## What to work on
Transcribe every record verbatim.

Collected data entries
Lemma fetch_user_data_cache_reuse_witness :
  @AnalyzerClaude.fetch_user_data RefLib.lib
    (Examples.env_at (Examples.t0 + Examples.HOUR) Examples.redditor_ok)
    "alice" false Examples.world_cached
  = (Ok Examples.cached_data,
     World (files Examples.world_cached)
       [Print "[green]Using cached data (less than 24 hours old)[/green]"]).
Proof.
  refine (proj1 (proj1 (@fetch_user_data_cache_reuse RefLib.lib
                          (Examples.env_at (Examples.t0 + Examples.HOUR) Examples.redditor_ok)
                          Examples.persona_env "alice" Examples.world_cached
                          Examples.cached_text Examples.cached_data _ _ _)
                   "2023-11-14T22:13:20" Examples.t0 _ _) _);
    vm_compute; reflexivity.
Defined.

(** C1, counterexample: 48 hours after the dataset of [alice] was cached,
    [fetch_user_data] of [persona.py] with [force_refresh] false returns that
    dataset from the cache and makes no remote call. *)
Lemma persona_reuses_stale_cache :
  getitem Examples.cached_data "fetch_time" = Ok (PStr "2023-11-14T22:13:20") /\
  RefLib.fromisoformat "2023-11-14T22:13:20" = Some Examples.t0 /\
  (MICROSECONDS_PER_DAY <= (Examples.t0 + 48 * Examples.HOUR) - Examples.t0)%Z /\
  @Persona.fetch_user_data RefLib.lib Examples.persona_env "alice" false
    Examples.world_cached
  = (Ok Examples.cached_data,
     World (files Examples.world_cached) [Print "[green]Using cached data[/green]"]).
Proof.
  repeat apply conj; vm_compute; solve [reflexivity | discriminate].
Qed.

## Response to the task
Lemma fetch_user_data_cache_reuse_witness :
  @AnalyzerClaude.fetch_user_data RefLib.lib
    (Examples.env_at (Examples.t0 + Examples.HOUR) Examples.redditor_ok)
    "alice" false Examples.world_cached
  = (Ok Examples.cached_data,
     World (files Examples.world_cached)
       [Print "[green]Using cached data (less than 24 hours old)[/green]"]).
Proof.
  refine (proj1 (proj1 (@fetch_user_data_cache_reuse RefLib.lib
                          (Examples.env_at (Examples.t0 + Examples.HOUR) Examples.redditor_ok)
                          Examples.persona_env "alice" Examples.world_cached
                          Examples.cached_text Examples.cached_data _ _ _)
                   "2023-11-14T22:13:20" Examples.t0 _ _) _);
    vm_compute; reflexivity.
Defined.

(** C1, counterexample: 48 hours after the dataset of [alice] was cached,
    [fetch_user_data] of [persona.py] with [force_refresh] false returns that
    dataset from the cache and makes no remote call. *)
Lemma persona_reuses_stale_cache :
  getitem Examples.cached_data "fetch_time" = Ok (PStr "2023-11-14T22:13:20") /\
  RefLib.fromisoformat "2023-11-14T22:13:20" = Some Examples.t0 /\
  (MICROSECONDS_PER_DAY <= (Examples.t0 + 48 * Examples.HOUR) - Examples.t0)%Z /\
  @Persona.fetch_user_data RefLib.lib Examples.persona_env "alice" false
    Examples.world_cached
  = (Ok Examples.cached_data,
     World (files Examples.world_cached) [Print "[green]Using cached data[/green]"]).
Proof.
  repeat apply conj; vm_compute; solve [reflexivity | discriminate].
Qed.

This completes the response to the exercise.